(** What is on no list after a registration. *)
Lemma not_registered_alter (rs : list (list Z)) c b l x :
  rs !! c = Some l -> ~ registered (alter (cons b) c rs) x -> x ∉ b :: l /\ ~ registered rs x.
Proof.
  intros Hl Hx. split.
  - intros Hin. apply Hx. exists c, (b :: l). by rewrite list_lookup_alter_eq, Hl.
  - intros (c' & l' & Hl' & Hxl'). apply Hx. destruct (decide (c = c')) as [<-|Hne].
    + exists c, (b :: l). rewrite list_lookup_alter_eq, Hl. split; [done|].
      rewrite Hl in Hl'. injection Hl' as <-. by right.
    + exists c', l'. by rewrite list_lookup_alter_ne.
Qed.

Lemma register_ok f k n r w c b :
  n_inv f k n r -> n_legal r (NRegister c b) ->
  exists n', n_step n w (NRegister c b) = Ok (n', w, 0) /\
    n_inv f k n' {| reg := alter (cons b) c (reg r); blocks_pool := blocks_pool r |}.
Proof.
  intros Hi (Hc & Hlive & Hnr). pose proof (n_inv_live_nonnull _ _ _ _ _ Hi Hlive) as Hb0.
  destruct (lookup_lt_is_Some_2 _ _ Hc) as [l Hl].
  destruct (ni_chains _ _ _ _ Hi _ _ Hl) as (Harr & Hnd & [pv Hs] & Hbl).
  destruct (ni_fresh _ _ _ _ Hi b Hlive Hnr) as [Hu [cb Hcb]].
  assert (Hbn : b ∉ l) by (intros H; apply Hnr; by exists c, l).
  destruct (klist_head_prepend_any (links n) pv l b unlinked Hnd Hbn Hb0 Hu (fun _ => eq_refl) Hs)
    as (h1 & Hp & Hs1 & Hf).
  cbn [n_step]. unfold notifier_register_notification_block.
  rewrite (proj2 (Z.eqb_neq b 0)), (ni_total _ _ _ _ Hi) by done.
  rewrite (proj2 (Z.ltb_lt _ _)) by (unfold zlen; lia). cbn [negb andb cassert mbind result_bind].
  rewrite (load_at_eq _ _ (first 0 l)) by (lia || by rewrite Nat2Z.id). cbn [mbind result_bind].
  rewrite Hp. cbn [mbind result_bind fst snd].
  rewrite store_at_eq by (unfold zlen; rewrite (ni_table _ _ _ _ Hi); lia).
  cbn [mbind result_bind fst]. rewrite Nat2Z.id. eexists. split; [reflexivity|].
  destruct Hi as [Hpool Htab Htot Hch Hfr Hcbk] eqn:E. clear E.
  assert (Hdisj : forall c' l' x, reg r !! c' = Some l' -> c <> c' -> x ∈ l' -> x ∉ b :: l).
  { intros c' l' x Hl' Hne Hx [->|Hxl]%elem_of_cons; [apply Hnr; by exists c', l'|].
    apply Hne. by apply (n_inv_disjoint f k n r c c' l l' x). }
  split; cbn; try done.
  - by rewrite length_insert, length_alter.
  - rewrite Htot. unfold zlen. by rewrite length_alter.
  - intros c' l' Hl'. destruct (decide (c = c')) as [<-|Hne].
    + rewrite list_lookup_alter_eq, Hl in Hl'. cbn in Hl'. injection Hl' as <-. split_and!; cbn.
      * apply list_lookup_insert_eq. by rewrite Htab.
      * by apply NoDup_cons.
      * done.
      * intros x [->|Hx]%elem_of_cons; [rewrite lookup_insert_eq; done|].
        rewrite lookup_insert_ne by (intros ->; done). by apply Hbl.
    + rewrite list_lookup_alter_ne in Hl' by done.
      eapply chained_frame; [by apply Hch| |].
      * cbn. rewrite list_lookup_insert_ne by done. by apply Hch.
      * intros x Hx. cbn. pose proof (Hdisj _ _ _ Hl' Hne Hx) as Hxn.
        rewrite Hf, lookup_insert_ne by (done || set_solver + Hxn). done.
  - intros x Hx Hxr. destruct (not_registered_alter _ _ _ _ _ Hl Hxr) as [Hxn Hxr'].
    rewrite Hf by done. rewrite lookup_insert_ne by (set_solver + Hxn). by apply Hfr.
Qed.

Lemma unregister_id b l : b ∉ l -> unregister b l = l.
Proof.
  unfold unregister. induction l as [|x l IH]; [done|]. intros [Hx Hl]%not_elem_of_cons.
  rewrite filter_cons_True by congruence. by rewrite IH.
Qed.

Lemma unregister_split b l1 l2 : b ∉ l1 ++ l2 -> unregister b (l1 ++ b :: l2) = l1 ++ l2.
Proof.
  intros [H1 H2]%not_elem_of_app. unfold unregister.
  rewrite filter_app, filter_cons_False by auto.
  f_equal; [apply (unregister_id b l1 H1)|apply (unregister_id b l2 H2)].
Qed.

◆ ◆ ◆ ◆ ◆

EXERCISE BRIEF: Look above for the line with "by rewrite Htab." and the line with "by apply Hch.". Retype those two lines and every line between them exactly, adding nothing.

TASK RESPONSE:
      * apply list_lookup_insert_eq. by rewrite Htab.
      * by apply NoDup_cons.
      * done.
      * intros x [->|Hx]%elem_of_cons; [rewrite lookup_insert_eq; done|].
        rewrite lookup_insert_ne by (intros ->; done). by apply Hbl.
    + rewrite list_lookup_alter_ne in Hl' by done.
      eapply chained_frame; [by apply Hch| |].
      * cbn. rewrite list_lookup_insert_ne by done. by apply Hch.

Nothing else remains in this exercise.